Since there is no agreed upon standard for a canary deployment, the rollouts controller allows users to outline how they want to run their canary deployment. Users can define a list of steps the controller uses to manipulate the ReplicaSets where there is a change to the .spec.template. Each step will be evaluated before the new ReplicaSet is promoted to the stable version, and the old version is completely scaled down.

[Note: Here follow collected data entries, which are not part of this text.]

Lemma inert_ret {A} (a : A) : inert (mret a).
Proof. by intros L b L' [-> ->]%mret_ok. Qed.

Lemma inert_lift {A} (r : res ProgramError A) : inert (mlift r).
Proof. by intros L b L' [_ ->]%mlift_ok. Qed.

Lemma inert_throw {A} e : inert (mthrow (A := A) e).
Proof. by intros L b L' H. Qed.

Lemma inert_map_err {A} f (m : Ix A) : inert m -> inert (mmap_err f m).
Proof. intros Hm L a L' Hr%mmap_err_ok. by eapply Hm. Qed.

Lemma inert_account v : inert (account v).
Proof. by intros L a L' [_ ->]%account_ok. Qed.

Lemma inert_get_lamports v : inert (get_lamports v).
Proof. by intros L a L' [_ ->]%get_lamports_ok. Qed.

Lemma inert_data_len v : inert (data_len v).
Proof. by intros L a L' [_ ->]%data_len_ok. Qed.

Lemma inert_get_data v : inert (get_data v).
Proof. by intros L a L' [_ ->]%get_data_ok. Qed.

Lemma inert_rent len : inert (rent_minimum len).
Proof. by intros L a L' [_ ->]%rent_minimum_ok. Qed.

Lemma inert_clock : inert get_clock.
Proof. by intros L a L' [_ ->]%get_clock_ok. Qed.

Lemma inert_set_lamports v n : inert (set_lamports v n).
Proof. intros L a L' ->%set_lamports_ok. split; [|done]. intros b. by apply core_upd_lamports. Qed.

Lemma inert_emit d : inert (emit d).
Proof. by intros L a L' ->%mmodify_ok. Qed.

Create HintDb inert discriminated.
#[export] Hint Resolve inert_ret inert_lift inert_throw inert_account inert_get_lamports inert_data_len inert_get_data
  inert_rent inert_clock inert_set_lamports inert_emit : inert.
#[export] Hint Extern 1 (inert (acc _)) => apply inert_lift : inert.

Each step can have one of two fields. The setWeight field dictates the percentage of traffic that should be sent to the canary, and the pause struct instructs the rollout to pause. When the controller reaches a pause step for a rollout, it will set adds a PauseCondition struct to the .status.PauseConditions field. If the duration field within the pause struct is set, the rollout will not progress to the next step until it has waited for the value of the duration field. Otherwise, the rollout will wait indefinitely until that Pause condition is removed. By using the setWeight and the pause fields, a user can declarative describe how they want to progress to the new version. Below is an example of a canary strategy.

Important

If the canary Rollout does not use traffic management, the Rollout makes a best effort attempt to achieve the percentage listed in the last setWeight step between the new and old version. For example, if a Rollout has 10 Replicas and 10% for the first setWeight step, the controller will scale the new desired ReplicaSet to 1 replicas and the old stable ReplicaSet to 9. In the case where the setWeight is 15%, the Rollout attempts to get there by rounding up the calculation (i.e. the new ReplicaSet has 2 pod since 15% * 10 rounds up to 2 and the old ReplicaSet has 9 pod since 85% * 10 rounds up to 9). If a user wants to have more fine-grained control of the percentages without a large number of Replicas, that user should use the traffic management functionality.

Example

apiVersion: argoproj.io/v1alpha1
kind: Rollout
metadata:
  name: example-rollout
spec:
  replicas: 10
  selector:
    matchLabels:
      app: nginx
  template:
    metadata:
      labels:
        app: nginx
    spec:
      containers:
      - name: nginx
        image: nginx:1.15.4
        ports:
        - containerPort: 80
  minReadySeconds: 30
  revisionHistoryLimit: 3
  strategy:
    canary: #Indicates that the rollout should use the Canary strategy
      maxSurge: "25%"
      maxUnavailable: 0
      steps:
      - setWeight: 10
      - pause:
          duration: 1h # 1 hour
      - setWeight: 20
      - pause: {} # pause indefinitely

Pause Duration

Pause duration can be specied with an optional time unit suffix. Valid time units are "s", "m", "h". Defaults to "s" if not specified. Values less than zero are not allowed.

spec:
  strategy:
    canary:
      steps:
        - pause: { duration: 10 }  # 10 seconds
        - pause: { duration: 10s } # 10 seconds
        - pause: { duration: 10m } # 10 minutes
        - pause: { duration: 10h } # 10 hours
        - pause: { duration: -10 } # invalid spec!
        - pause: {}                # pause indefinitely

If no duration specified for a pause step the rollout will be paused indefinitely. To unpause use the argo kubectl plugin promote command.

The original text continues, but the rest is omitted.